Intanto, però, vengono riaperte le centrali a carbone. E si torna a discutere di un ritorno all’energia nucleare…
«Non credo che qualche mese di riattivazione delle centrali a carbone per far fronte a un’emergenza oggettiva cambi la sostanza del problema. Dobbiamo attrezzarci con programmi di lungo periodo che cambino davvero il sistema. Prendiamo per esempio la riqualificazione del patrimonio edilizio, che è una questione decisiva per favorire il risparmio energetico. Il superbonus non va abolito, ma rivisto per farlo diventare una misura strutturale, che dia certezze sugli incentivi per interventi che vanno assolutamente fatti sulla quasi totalità degli edifici, pubblici e privati, con l’obiettivo di ridurre i consumi. In questi ultimi mesi il dibattito pubblico si è concentrato sui problemi legati a questa agevolazione. Invece andrebbe dato un segnale chiaro ai cittadini, per far capire che la riqualificazione edilizia è una tappa fondamentale della transizione energetica».

 

La vicenda del Piano nazionale di adattamento ai cambiamenti climatici che dal 2018 giace in qualche cassetto del governo non sembra un buon precedente in fatto di programmazione di lungo periodo.

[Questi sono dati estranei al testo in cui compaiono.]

(* ===== verification/MpscProps.v ===== *)
(** * The readiness queue under concurrency: the invariant of the system

    What holds of the chain, of the flags and of the place of every thread
    after any sequence of steps; the queue is first in, first out, loses no
    node and no wakeup, and none of its assertions fails. *)
From S2P Require Import Prelude ReadinessQueue Mpsc MpscInv MpscSpec.

Section System.
Context (end_marker sleep_marker closed_marker : ptr).
Context (Hes : end_marker ≠ sleep_marker) (Hec : end_marker ≠ closed_marker)
  (Hsc : sleep_marker ≠ closed_marker).
#[local] Abbreviation chain := (chain closed_marker).
#[local] Abbreviation is_mark := (is_marker end_marker sleep_marker closed_marker).
#[local] Abbreviation step := (step end_marker sleep_marker closed_marker).
#[local] Abbreviation consumer_step := (consumer_step end_marker sleep_marker closed_marker).
#[local] Abbreviation waking := (waking sleep_marker).
#[local] Abbreviation opened := (opened closed_marker).
Implicit Types (x : System) (m : Memory) (L : list ptr) (l : epc).

Definition consumer_epc (c : cpc) : option epc :=
  match c with CEnd l | CRequeue l => Some l | _ => None end.
Definition producer_epc (p : ppc) : option epc :=
  match p with PEnq l => Some l | _ => None end.

(** The threads in [enqueue_node]. *)
Definition thread (c : cpc) (ps : list ppc) (t : option nat) : option epc :=
  match t with
  | None => consumer_epc c
  | Some i => ps !! i ≫= producer_epc
  end.

(** The first node of the chain: between its exchange of the head and its move
    of the tail, [prepare_for_sleep] is behind. *)
Definition first_node (c : cpc) (tl : ptr) : ptr :=
  match c with CPrep3 => sleep_marker | _ => tl end.

Definition live (f : gset ptr) (p : ptr) : Prop := is_mark p = false ∧ p ∈ f.

(** The place of the consumer. *)
Definition consumer_ok (c : cpc) (tl : ptr) m (f : gset ptr) L (ps : list ppc) : Prop :=
  match c with
  | CNext2 _ | CHead | CNext3 => is_mark tl = false
  | CEnd l => is_mark tl = false ∧ ∀ p, holds l = Some p → p = end_marker
  | CClear1 | CPrepHead | CWaiting => tl = sleep_marker
  | CClear2 => tl = sleep_marker ∧ links m !! end_marker = None
  | CPrep1 => tl = end_marker
  | CPrep2 => tl = end_marker ∧ links m !! sleep_marker = None
  | CPrep3 => tl = end_marker ∧ links m !! end_marker = None
  | CData p => live f p ∧ p ∉ L ∧ ∀ i l, thread c ps (Some i) = Some l → holds l ≠ Some p
  | CRequeue l => ∀ p, holds l = Some p → live f p
  | CIdle | CNext1 _ => True
  end.

Definition waker (p : ppc) : Prop :=
  match p with PEnq l => waking l | PWake => True | PIdle => False end.

(** A poll that sleeps is woken by a byte in the pipe or by a producer that is
    on its way to write one, as soon as the queue has a node. *)
Definition will_wake m (ps : list ppc) : Prop :=
  head_readiness m = sleep_marker ∨ awake m = true ∨ ∃ i p, ps !! i = Some p ∧ waker p.

Definition sleeping (c : cpc) : bool :=
  match c with CPrep3 | CWaiting => true | _ => false end.

Record inv x L : Prop := {
  i_chain : chain (memory x) (first_node (consumer x) (tail_readiness x)) L
    (thread (consumer x) (producers x));
  i_sleep : sleep_marker ∈ L → first_node (consumer x) (tail_readiness x) = sleep_marker;
  i_alone : sleep_marker ∈ L → end_marker ∉ L;
  i_flags : ∀ p, p ∈ L → is_mark p = false → p ∈ q_flags x;
  i_held : ∀ i l p, thread (consumer x) (producers x) (Some i) = Some l →
    holds l = Some p → live (q_flags x) p;
  i_opened : ∀ t l, thread (consumer x) (producers x) t = Some l → opened l;
  i_consumer : consumer_ok (consumer x) (tail_readiness x) (memory x) (q_flags x) L (producers x);
  i_wake : sleeping (consumer x) = true → will_wake (memory x) (producers x);
}.

(** The nodes of a chain that are not markers. *)
Definition nodes L : list ptr := filter (λ p, is_mark p = false) L.

(** The nodes in the chain before, with those that enter, are those that leave
    with those in the chain after. *)
Definition accounted L (es : list event) L' : Prop :=
  nodes L ++ entered es = left_queue es ++ nodes L'.

(** ** Markers and nodes *)

Lemma is_mark_iff p : is_mark p = true ↔ p = end_marker ∨ p = sleep_marker ∨ p = closed_marker.
Proof.
  unfold is_marker. rewrite !orb_true_iff, !N.eqb_eq. tauto.
Qed.

Lemma is_mark_false p : is_mark p = false →
  p ≠ end_marker ∧ p ≠ sleep_marker ∧ p ≠ closed_marker.
Proof.
  intros H. assert (¬ (p = end_marker ∨ p = sleep_marker ∨ p = closed_marker)) as Hn
    by (rewrite <- is_mark_iff, H; done). tauto.
Qed.

Lemma nodes_app L1 L2 : nodes (L1 ++ L2) = nodes L1 ++ nodes L2.
Proof. apply filter_app. Qed.

Lemma nodes_cons_mark p L : is_mark p = true → nodes (p :: L) = nodes L.
Proof. intros H. apply (filter_cons_False (λ p, is_mark p = false)). by rewrite H. Qed.
(* ===== verification/Interfaces.v ===== *)
(** * Interfaces between the components

    [SlabOps] is what the timer needs of the [slab] crate, which is not part
    of the repository; [SlabLaws] is the behaviour its documentation promises.
    [ReadinessOps] is what the timer needs of the registrations of
    [src/src/poll.rs]: the world [W] is the state of the poll, [H] a handle. *)
From S2P Require Import Prelude EventSet.

(** ** The slab *)

Class SlabOps (slab : Type → Type) := {
  (** [Slab::with_capacity] *)
  slab_with_capacity : ∀ {A}, N → slab A;
  (** [Slab::insert]: the key it returns, or [None] when it cannot grow. *)
  slab_insert : ∀ {A}, slab A → A → option (N * slab A);
  (** [Slab::get] *)
  slab_get : ∀ {A}, slab A → N → option A;
  (** [slab[key] = a] through [IndexMut]; [None] when the key is vacant. *)
  slab_set : ∀ {A}, slab A → N → A → option (slab A);
  (** [Slab::remove]; [None] when the key is vacant (the crate panics). *)
  slab_remove : ∀ {A}, slab A → N → option (A * slab A);
}.

(** A slab is a finite map; [insert] picks a vacant key, which is an index
    of a vector and so below [isize::MAX]. *)
Class SlabLaws (slab : Type → Type) `{SlabOps slab} := {
  slab_map : ∀ {A}, slab A → gmap N A;
  slab_map_with_capacity : ∀ {A} c, slab_map (slab_with_capacity (A:=A) c) = ∅;
  slab_map_insert : ∀ {A} (s : slab A) a k s',
    slab_insert s a = Some (k, s') →
    k < N.ones 63 ∧ slab_map s !! k = None ∧ slab_map s' = <[k := a]> (slab_map s);
  slab_map_get : ∀ {A} (s : slab A) k, slab_get s k = slab_map s !! k;
  slab_map_set : ∀ {A} (s : slab A) k a,
    match slab_set s k a with
    | Some s' => is_Some (slab_map s !! k) ∧ slab_map s' = <[k := a]> (slab_map s)
    | None => slab_map s !! k = None
    end;
  slab_map_remove : ∀ {A} (s : slab A) k,
    match slab_remove s k with
    | Some (a, s') => slab_map s !! k = Some a ∧ slab_map s' = delete k (slab_map s)
    | None => slab_map s !! k = None
    end;
}.

(** A slab in the manner of the crate, a vector of optional entries whose
    first vacant position is reused: the laws are satisfiable. *)
Module VecSlab.
Definition t (A : Type) : Type := list (option A).

Fixpoint vacant {A} (s : list (option A)) : nat :=
  match s with
  | Some _ :: s => S (vacant s)
  | _ => 0
  end.

Definition insert {A} (s : list (option A)) (a : A) : option (N * list (option A)) :=
  let k := vacant s in
  if N.of_nat k <? N.ones 63
  then Some (N.of_nat k, if (k <? length s)%nat then <[k := Some a]> s else s ++ [Some a])
  else None.

Definition get {A} (s : list (option A)) (k : N) : option A := mjoin (s !! N.to_nat k).

Definition set {A} (s : list (option A)) (k : N) (a : A) : option (list (option A)) :=
  match get s k with
  | Some _ => Some (<[N.to_nat k := Some a]> s)
  | None => None
  end.

Definition remove {A} (s : list (option A)) (k : N) : option (A * list (option A)) :=
  match get s k with
  | Some a => Some (a, <[N.to_nat k := None]> s)
  | None => None
  end.

#[global] Instance ops : SlabOps t := {|
  slab_with_capacity := λ _ _, [];
  slab_insert := @insert;
  slab_get := @get;
  slab_set := @set;
  slab_remove := @remove;
|}.

Fixpoint to_map {A} (i : N) (s : list (option A)) : gmap N A :=
  match s with
  | [] => ∅
  | Some a :: s => <[i := a]> (to_map (i + 1) s)
  | None :: s => to_map (i + 1) s
  end.

Lemma to_map_below {A} (s : list (option A)) i k : k < i → to_map i s !! k = None.
Proof.
  revert i. induction s as [|[a|] s IH]; intros i Hk; cbn [to_map]; [done| |].
  - rewrite lookup_insert_ne by lia. apply IH. lia.
  - apply IH. lia.
Qed.

Lemma lookup_to_map {A} (s : list (option A)) i k :
  to_map i s !! (i + N.of_nat k) = mjoin (s !! k).
Proof.
  revert i k. induction s as [|o s IH]; intros i k; [done|].
  destruct k as [|k].
  - replace (i + N.of_nat 0) with i by lia. destruct o; cbn [to_map].
    + by rewrite lookup_insert_eq.
    + by apply to_map_below; lia.
  - replace (i + N.of_nat (S k)) with (i + 1 + N.of_nat k) by lia.
    destruct o; cbn [to_map]; [rewrite lookup_insert_ne by lia|]; apply IH.
Qed.

Lemma lookup_map {A} (s : list (option A)) k : to_map 0 s !! k = get s k.
Proof.
  unfold get. rewrite <- (lookup_to_map s 0). f_equal. lia.
Qed.

Lemma vacant_None {A} (s : list (option A)) : mjoin (s !! vacant s) = None.
Proof. induction s as [|[a|] s IH]; done. Qed.

Lemma vacant_le {A} (s : list (option A)) : (vacant s <= length s)%nat.
Proof. induction s as [|[a|] s IH]; cbn; lia. Qed.

Lemma get_insert {A} (s : list (option A)) n (o : option A) k :
  (n < length s)%nat →
  mjoin (<[n := o]> s !! N.to_nat k) = if decide (N.of_nat n = k) then o else get s k.
Proof.
  intros Hn. destruct (decide (N.of_nat n = k)) as [<-|Hne].
  - rewrite Nat2N.id, list_lookup_insert_eq by done. by destruct o.
  - rewrite list_lookup_insert_ne by lia. done.
Qed.

#[global] Instance laws : SlabLaws t.
Proof.
  refine {| slab_map := λ A, to_map 0 |}.
  - done.
  - intros A s a k s' H. cbn in H. unfold insert in H.
    destruct (_ <? _) eqn:E; nbool; [|done]. injection H as <- <-.
    split; [done|]. rewrite lookup_map. unfold get. rewrite Nat2N.id.
    split; [apply vacant_None|].
    apply map_eq; intros k. rewrite lookup_map. unfold get.
    destruct (Nat.ltb_spec (vacant s) (length s)) as [Hlt|Hge].
    + rewrite get_insert by done. rewrite lookup_insert, lookup_map.
      by destruct (decide _).
    + pose proof (vacant_le s). replace (vacant s) with (length s) by lia.
      rewrite lookup_insert, lookup_map.
      destruct (decide _) as [<-|Hne].
      * by rewrite Nat2N.id, lookup_app_r, Nat.sub_diag by lia.
      * unfold get. destruct (decide (N.to_nat k < length s)%nat).
        -- by rewrite lookup_app_l.
        -- rewrite (lookup_ge_None_2 s), lookup_ge_None_2;
             [done| |lia]. rewrite length_app. cbn. lia.
  - intros A s k. symmetry. apply lookup_map.
  - intros A s k a. cbn. unfold set. destruct (get s k) as [b|] eqn:E.
    + rewrite lookup_map, E. split; [eauto|]. apply map_eq; intros k'.
      rewrite lookup_map. unfold get at 1.
      assert (N.to_nat k < length s)%nat.
      { unfold get in E. destruct (s !! _) eqn:E'; [|done]. by eapply lookup_lt_Some. }
      rewrite get_insert by done. rewrite lookup_insert, lookup_map, N2Nat.id.
      by destruct (decide _).
    + by rewrite lookup_map.
  - intros A s k. cbn. unfold remove. destruct (get s k) as [b|] eqn:E.
    + rewrite lookup_map, E. split; [done|]. apply map_eq; intros k'.
      rewrite lookup_map. unfold get at 1.
      assert (N.to_nat k < length s)%nat.
      { unfold get in E. destruct (s !! _) eqn:E'; [|done]. by eapply lookup_lt_Some. }
      rewrite get_insert by done. rewrite lookup_delete, lookup_map, N2Nat.id.
      by destruct (decide _).
    + by rewrite lookup_map.
Defined.
End VecSlab.

(** ** Readiness handles *)

Class ReadinessOps (W H : Type) := {
  (** [Registration::new] on the poll: both handles refer to one node. *)
  rd_new : W → TokenEntry → Ready → PollOpt → exec (H * W);
  (** [SetReadiness::set_readiness]; the [io::Result] is ignored by the timer. *)
  rd_set : W → H → Ready → exec W;
  (** [SetReadiness::readiness] *)
  rd_readiness : W → H → Ready;
  (** [Registration::update] and [Registration::deregister] *)
  rd_update : W → H → TokenEntry → Ready → PollOpt → exec (io_result unit * W);
  rd_deregister : W → H → exec (io_result unit * W);
}.

(** In a world that is well formed a registration can be made, given flag sets
    of four bits, and that of a live handle changed; a live handle can always
    be set, stays live, and reads back the value. *)
Class ReadinessLaws (W H : Type) `{ReadinessOps W H} := {
  rd_ok : W → Prop;
  rd_live : W → H → Prop;
  rd_new_live : ∀ w tok r o,
    rd_ok w → ready_0 r <= 15 → opt_0 o <= 15 →
    ∃ h w', rd_new w tok r o = Done (h, w') ∧ rd_live w' h;
  rd_set_live : ∀ w h r,
    rd_live w h → ready_0 r <= 15 →
    ∃ w', rd_set w h r = Done w' ∧ rd_live w' h ∧ rd_readiness w' h = r;
  rd_update_live : ∀ w h tok r o,
    rd_ok w → rd_live w h → ready_0 r <= 15 → opt_0 o <= 15 →
    ∃ res w', rd_update w h tok r o = Done (res, w') ∧ rd_live w' h;
  rd_deregister_live : ∀ w h,
    rd_ok w → rd_live w h →
    ∃ res w', rd_deregister w h = Done (res, w') ∧ rd_live w' h;
}.

(** The simplest implementation: the world is the readiness of one node. *)
Module CellReadiness.
#[global] Instance ops : ReadinessOps Ready unit := {|
  rd_new := λ _ _ _ _, Done (tt, Ready.empty);
  rd_set := λ _ _ r, Done r;
  rd_readiness := λ w _, w;
  rd_update := λ w _ _ _ _, Done (IoOk (), w);
  rd_deregister := λ w _, Done (IoOk (), w);
|}.
#[global] Instance laws : ReadinessLaws Ready unit.
Proof.
  refine {| rd_ok := λ _, True; rd_live := λ _ _, True |}.
  - intros w tok r o _ _ _. by exists tt, Ready.empty.
  - intros w h r _ _. by exists r.
  - intros w h tok r o _ _ _ _. by exists (IoOk ()), w.
  - intros w h _ _. by exists (IoOk ()), w.
Defined.
End CellReadiness.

«In Italia purtroppo prevale come sempre la logica dell’emergenza. In questi giorni si parla della fusione dei ghiacciai, presto si tornerà a lanciare allarmi sugli incendi. C’è un rischio enorme di eventi catastrofici, legati alle temperature altissime delle ultime settimane. Gli incendi di queste estati non sono più gli incendi del passato. Bisogna prepararsi e invece, purtroppo, quello che vedo è un’inerzia colpevole, non ci stiamo muovendo in modo adeguato al pericolo che è altissimo. Lo faremo, forse, dopo il prossimo disastro».